Would you transcribe the data word for word?

──────── Available data

Lemma r_reachable_inv r : r_reachable r → r_inv r.
Proof. apply invariant_reachable; [intros ? <-; apply r_init_inv|apply r_step_inv]. Qed.
End replication.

────────────────

Solution for this problem:
Lemma r_reachable_inv r : r_reachable r → r_inv r.
Proof. apply invariant_reachable; [intros ? <-; apply r_init_inv|apply r_step_inv]. Qed.
End replication.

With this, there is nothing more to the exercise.